> [EXERCISE DESCRIPTION] With nothing omitted, transcribe the entries exactly as written.

> [EXTRACTED RECORDS]
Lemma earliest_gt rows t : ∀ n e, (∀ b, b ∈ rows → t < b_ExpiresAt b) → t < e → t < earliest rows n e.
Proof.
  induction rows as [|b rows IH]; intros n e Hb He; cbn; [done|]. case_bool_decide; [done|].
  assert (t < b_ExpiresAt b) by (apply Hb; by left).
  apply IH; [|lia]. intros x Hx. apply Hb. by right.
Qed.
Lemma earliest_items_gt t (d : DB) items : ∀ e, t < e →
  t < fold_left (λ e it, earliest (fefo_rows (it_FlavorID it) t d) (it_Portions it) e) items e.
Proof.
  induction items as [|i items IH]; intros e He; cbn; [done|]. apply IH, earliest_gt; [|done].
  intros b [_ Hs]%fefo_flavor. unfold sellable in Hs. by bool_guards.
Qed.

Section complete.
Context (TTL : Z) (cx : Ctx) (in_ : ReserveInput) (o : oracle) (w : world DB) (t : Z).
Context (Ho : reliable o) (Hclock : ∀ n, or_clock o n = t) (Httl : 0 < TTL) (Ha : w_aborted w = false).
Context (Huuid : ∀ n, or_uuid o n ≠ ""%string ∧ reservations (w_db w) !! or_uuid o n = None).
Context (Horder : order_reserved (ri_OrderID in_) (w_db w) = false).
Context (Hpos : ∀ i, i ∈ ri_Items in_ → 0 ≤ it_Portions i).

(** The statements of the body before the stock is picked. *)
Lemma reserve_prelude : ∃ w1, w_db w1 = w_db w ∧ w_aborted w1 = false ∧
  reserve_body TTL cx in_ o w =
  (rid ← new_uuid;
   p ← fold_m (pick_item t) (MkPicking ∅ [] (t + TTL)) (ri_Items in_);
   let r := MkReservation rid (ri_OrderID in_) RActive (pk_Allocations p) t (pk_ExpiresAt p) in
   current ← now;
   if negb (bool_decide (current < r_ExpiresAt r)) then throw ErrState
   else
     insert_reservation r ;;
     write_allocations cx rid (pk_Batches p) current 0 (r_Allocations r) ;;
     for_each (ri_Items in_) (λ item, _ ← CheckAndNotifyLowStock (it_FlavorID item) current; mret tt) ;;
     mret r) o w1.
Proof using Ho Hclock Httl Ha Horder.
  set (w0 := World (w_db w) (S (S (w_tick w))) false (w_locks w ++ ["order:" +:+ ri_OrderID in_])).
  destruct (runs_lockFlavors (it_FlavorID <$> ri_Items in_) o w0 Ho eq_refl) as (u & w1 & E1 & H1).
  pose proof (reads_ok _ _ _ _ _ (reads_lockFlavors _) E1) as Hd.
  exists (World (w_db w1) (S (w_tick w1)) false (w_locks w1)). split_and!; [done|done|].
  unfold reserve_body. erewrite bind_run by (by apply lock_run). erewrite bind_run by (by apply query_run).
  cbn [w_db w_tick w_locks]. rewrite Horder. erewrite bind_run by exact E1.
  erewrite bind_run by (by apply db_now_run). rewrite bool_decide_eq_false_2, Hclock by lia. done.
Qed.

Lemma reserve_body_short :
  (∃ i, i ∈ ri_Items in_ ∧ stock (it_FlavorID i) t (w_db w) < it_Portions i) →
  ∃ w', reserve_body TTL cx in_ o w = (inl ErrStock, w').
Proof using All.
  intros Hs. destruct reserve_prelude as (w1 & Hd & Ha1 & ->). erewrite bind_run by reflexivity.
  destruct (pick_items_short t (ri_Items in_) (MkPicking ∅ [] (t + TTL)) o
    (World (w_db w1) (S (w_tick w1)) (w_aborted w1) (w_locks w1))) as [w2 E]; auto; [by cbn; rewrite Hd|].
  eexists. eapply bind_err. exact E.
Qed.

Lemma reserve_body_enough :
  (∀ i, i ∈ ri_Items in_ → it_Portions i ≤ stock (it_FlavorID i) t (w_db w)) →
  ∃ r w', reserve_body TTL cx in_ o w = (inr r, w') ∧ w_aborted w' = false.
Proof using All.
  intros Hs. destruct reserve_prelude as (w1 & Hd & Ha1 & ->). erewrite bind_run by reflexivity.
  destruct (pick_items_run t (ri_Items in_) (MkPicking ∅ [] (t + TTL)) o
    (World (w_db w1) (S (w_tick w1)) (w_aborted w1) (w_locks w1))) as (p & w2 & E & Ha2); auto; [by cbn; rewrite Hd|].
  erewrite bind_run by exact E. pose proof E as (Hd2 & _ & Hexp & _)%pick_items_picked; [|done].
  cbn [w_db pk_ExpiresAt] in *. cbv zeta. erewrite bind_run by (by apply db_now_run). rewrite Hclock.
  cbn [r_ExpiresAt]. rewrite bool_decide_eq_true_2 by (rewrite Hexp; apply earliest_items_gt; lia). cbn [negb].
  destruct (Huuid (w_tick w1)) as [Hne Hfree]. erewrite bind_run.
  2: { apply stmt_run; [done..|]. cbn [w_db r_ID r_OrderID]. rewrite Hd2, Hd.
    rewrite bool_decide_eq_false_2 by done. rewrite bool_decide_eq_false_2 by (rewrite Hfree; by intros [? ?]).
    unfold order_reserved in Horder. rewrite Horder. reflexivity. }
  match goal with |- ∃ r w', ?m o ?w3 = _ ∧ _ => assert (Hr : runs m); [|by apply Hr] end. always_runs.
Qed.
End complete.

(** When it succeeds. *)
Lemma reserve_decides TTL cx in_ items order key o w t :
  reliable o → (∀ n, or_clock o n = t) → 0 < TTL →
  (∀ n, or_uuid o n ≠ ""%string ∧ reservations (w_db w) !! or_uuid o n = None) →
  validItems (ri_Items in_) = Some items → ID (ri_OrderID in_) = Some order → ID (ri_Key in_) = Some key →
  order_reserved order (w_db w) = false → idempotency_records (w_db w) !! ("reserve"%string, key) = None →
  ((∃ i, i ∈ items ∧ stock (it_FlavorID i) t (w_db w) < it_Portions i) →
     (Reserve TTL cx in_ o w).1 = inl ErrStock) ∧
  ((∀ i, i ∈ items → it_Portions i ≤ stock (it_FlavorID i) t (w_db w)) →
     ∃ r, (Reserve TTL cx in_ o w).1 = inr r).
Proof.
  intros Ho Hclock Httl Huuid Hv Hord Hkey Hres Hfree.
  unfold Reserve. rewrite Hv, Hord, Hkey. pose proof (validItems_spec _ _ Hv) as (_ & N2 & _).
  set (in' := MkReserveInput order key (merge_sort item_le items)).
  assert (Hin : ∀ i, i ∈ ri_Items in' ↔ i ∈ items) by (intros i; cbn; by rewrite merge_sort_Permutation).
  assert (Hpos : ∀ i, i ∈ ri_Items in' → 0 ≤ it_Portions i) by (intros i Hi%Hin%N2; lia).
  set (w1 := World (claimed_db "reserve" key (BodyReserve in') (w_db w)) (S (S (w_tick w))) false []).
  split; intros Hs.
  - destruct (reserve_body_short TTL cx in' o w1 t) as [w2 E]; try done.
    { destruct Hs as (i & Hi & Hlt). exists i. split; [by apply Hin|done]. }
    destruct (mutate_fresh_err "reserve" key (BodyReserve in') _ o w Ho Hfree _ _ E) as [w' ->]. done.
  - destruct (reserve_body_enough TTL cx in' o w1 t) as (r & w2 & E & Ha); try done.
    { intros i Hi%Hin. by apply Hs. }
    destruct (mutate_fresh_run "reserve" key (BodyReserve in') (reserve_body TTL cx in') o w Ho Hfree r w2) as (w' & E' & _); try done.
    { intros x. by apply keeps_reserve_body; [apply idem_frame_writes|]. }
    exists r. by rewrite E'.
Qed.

> [ANSWER]
Lemma earliest_gt rows t : ∀ n e, (∀ b, b ∈ rows → t < b_ExpiresAt b) → t < e → t < earliest rows n e.
Proof.
  induction rows as [|b rows IH]; intros n e Hb He; cbn; [done|]. case_bool_decide; [done|].
  assert (t < b_ExpiresAt b) by (apply Hb; by left).
  apply IH; [|lia]. intros x Hx. apply Hb. by right.
Qed.
Lemma earliest_items_gt t (d : DB) items : ∀ e, t < e →
  t < fold_left (λ e it, earliest (fefo_rows (it_FlavorID it) t d) (it_Portions it) e) items e.
Proof.
  induction items as [|i items IH]; intros e He; cbn; [done|]. apply IH, earliest_gt; [|done].
  intros b [_ Hs]%fefo_flavor. unfold sellable in Hs. by bool_guards.
Qed.

Section complete.
Context (TTL : Z) (cx : Ctx) (in_ : ReserveInput) (o : oracle) (w : world DB) (t : Z).
Context (Ho : reliable o) (Hclock : ∀ n, or_clock o n = t) (Httl : 0 < TTL) (Ha : w_aborted w = false).
Context (Huuid : ∀ n, or_uuid o n ≠ ""%string ∧ reservations (w_db w) !! or_uuid o n = None).
Context (Horder : order_reserved (ri_OrderID in_) (w_db w) = false).
Context (Hpos : ∀ i, i ∈ ri_Items in_ → 0 ≤ it_Portions i).

(** The statements of the body before the stock is picked. *)
Lemma reserve_prelude : ∃ w1, w_db w1 = w_db w ∧ w_aborted w1 = false ∧
  reserve_body TTL cx in_ o w =
  (rid ← new_uuid;
   p ← fold_m (pick_item t) (MkPicking ∅ [] (t + TTL)) (ri_Items in_);
   let r := MkReservation rid (ri_OrderID in_) RActive (pk_Allocations p) t (pk_ExpiresAt p) in
   current ← now;
   if negb (bool_decide (current < r_ExpiresAt r)) then throw ErrState
   else
     insert_reservation r ;;
     write_allocations cx rid (pk_Batches p) current 0 (r_Allocations r) ;;
     for_each (ri_Items in_) (λ item, _ ← CheckAndNotifyLowStock (it_FlavorID item) current; mret tt) ;;
     mret r) o w1.
Proof using Ho Hclock Httl Ha Horder.
  set (w0 := World (w_db w) (S (S (w_tick w))) false (w_locks w ++ ["order:" +:+ ri_OrderID in_])).
  destruct (runs_lockFlavors (it_FlavorID <$> ri_Items in_) o w0 Ho eq_refl) as (u & w1 & E1 & H1).
  pose proof (reads_ok _ _ _ _ _ (reads_lockFlavors _) E1) as Hd.
  exists (World (w_db w1) (S (w_tick w1)) false (w_locks w1)). split_and!; [done|done|].
  unfold reserve_body. erewrite bind_run by (by apply lock_run). erewrite bind_run by (by apply query_run).
  cbn [w_db w_tick w_locks]. rewrite Horder. erewrite bind_run by exact E1.
  erewrite bind_run by (by apply db_now_run). rewrite bool_decide_eq_false_2, Hclock by lia. done.
Qed.

Lemma reserve_body_short :
  (∃ i, i ∈ ri_Items in_ ∧ stock (it_FlavorID i) t (w_db w) < it_Portions i) →
  ∃ w', reserve_body TTL cx in_ o w = (inl ErrStock, w').
Proof using All.
  intros Hs. destruct reserve_prelude as (w1 & Hd & Ha1 & ->). erewrite bind_run by reflexivity.
  destruct (pick_items_short t (ri_Items in_) (MkPicking ∅ [] (t + TTL)) o
    (World (w_db w1) (S (w_tick w1)) (w_aborted w1) (w_locks w1))) as [w2 E]; auto; [by cbn; rewrite Hd|].
  eexists. eapply bind_err. exact E.
Qed.

Lemma reserve_body_enough :
  (∀ i, i ∈ ri_Items in_ → it_Portions i ≤ stock (it_FlavorID i) t (w_db w)) →
  ∃ r w', reserve_body TTL cx in_ o w = (inr r, w') ∧ w_aborted w' = false.
Proof using All.
  intros Hs. destruct reserve_prelude as (w1 & Hd & Ha1 & ->). erewrite bind_run by reflexivity.
  destruct (pick_items_run t (ri_Items in_) (MkPicking ∅ [] (t + TTL)) o
    (World (w_db w1) (S (w_tick w1)) (w_aborted w1) (w_locks w1))) as (p & w2 & E & Ha2); auto; [by cbn; rewrite Hd|].
  erewrite bind_run by exact E. pose proof E as (Hd2 & _ & Hexp & _)%pick_items_picked; [|done].
  cbn [w_db pk_ExpiresAt] in *. cbv zeta. erewrite bind_run by (by apply db_now_run). rewrite Hclock.
  cbn [r_ExpiresAt]. rewrite bool_decide_eq_true_2 by (rewrite Hexp; apply earliest_items_gt; lia). cbn [negb].
  destruct (Huuid (w_tick w1)) as [Hne Hfree]. erewrite bind_run.
  2: { apply stmt_run; [done..|]. cbn [w_db r_ID r_OrderID]. rewrite Hd2, Hd.
    rewrite bool_decide_eq_false_2 by done. rewrite bool_decide_eq_false_2 by (rewrite Hfree; by intros [? ?]).
    unfold order_reserved in Horder. rewrite Horder. reflexivity. }
  match goal with |- ∃ r w', ?m o ?w3 = _ ∧ _ => assert (Hr : runs m); [|by apply Hr] end. always_runs.
Qed.
End complete.

(** When it succeeds. *)
Lemma reserve_decides TTL cx in_ items order key o w t :
  reliable o → (∀ n, or_clock o n = t) → 0 < TTL →
  (∀ n, or_uuid o n ≠ ""%string ∧ reservations (w_db w) !! or_uuid o n = None) →
  validItems (ri_Items in_) = Some items → ID (ri_OrderID in_) = Some order → ID (ri_Key in_) = Some key →
  order_reserved order (w_db w) = false → idempotency_records (w_db w) !! ("reserve"%string, key) = None →
  ((∃ i, i ∈ items ∧ stock (it_FlavorID i) t (w_db w) < it_Portions i) →
     (Reserve TTL cx in_ o w).1 = inl ErrStock) ∧
  ((∀ i, i ∈ items → it_Portions i ≤ stock (it_FlavorID i) t (w_db w)) →
     ∃ r, (Reserve TTL cx in_ o w).1 = inr r).
Proof.
  intros Ho Hclock Httl Huuid Hv Hord Hkey Hres Hfree.
  unfold Reserve. rewrite Hv, Hord, Hkey. pose proof (validItems_spec _ _ Hv) as (_ & N2 & _).
  set (in' := MkReserveInput order key (merge_sort item_le items)).
  assert (Hin : ∀ i, i ∈ ri_Items in' ↔ i ∈ items) by (intros i; cbn; by rewrite merge_sort_Permutation).
  assert (Hpos : ∀ i, i ∈ ri_Items in' → 0 ≤ it_Portions i) by (intros i Hi%Hin%N2; lia).
  set (w1 := World (claimed_db "reserve" key (BodyReserve in') (w_db w)) (S (S (w_tick w))) false []).
  split; intros Hs.
  - destruct (reserve_body_short TTL cx in' o w1 t) as [w2 E]; try done.
    { destruct Hs as (i & Hi & Hlt). exists i. split; [by apply Hin|done]. }
    destruct (mutate_fresh_err "reserve" key (BodyReserve in') _ o w Ho Hfree _ _ E) as [w' ->]. done.
  - destruct (reserve_body_enough TTL cx in' o w1 t) as (r & w2 & E & Ha); try done.
    { intros i Hi%Hin. by apply Hs. }
    destruct (mutate_fresh_run "reserve" key (BodyReserve in') (reserve_body TTL cx in') o w Ho Hfree r w2) as (w' & E' & _); try done.
    { intros x. by apply keeps_reserve_body; [apply idem_frame_writes|]. }
    exists r. by rewrite E'.
Qed.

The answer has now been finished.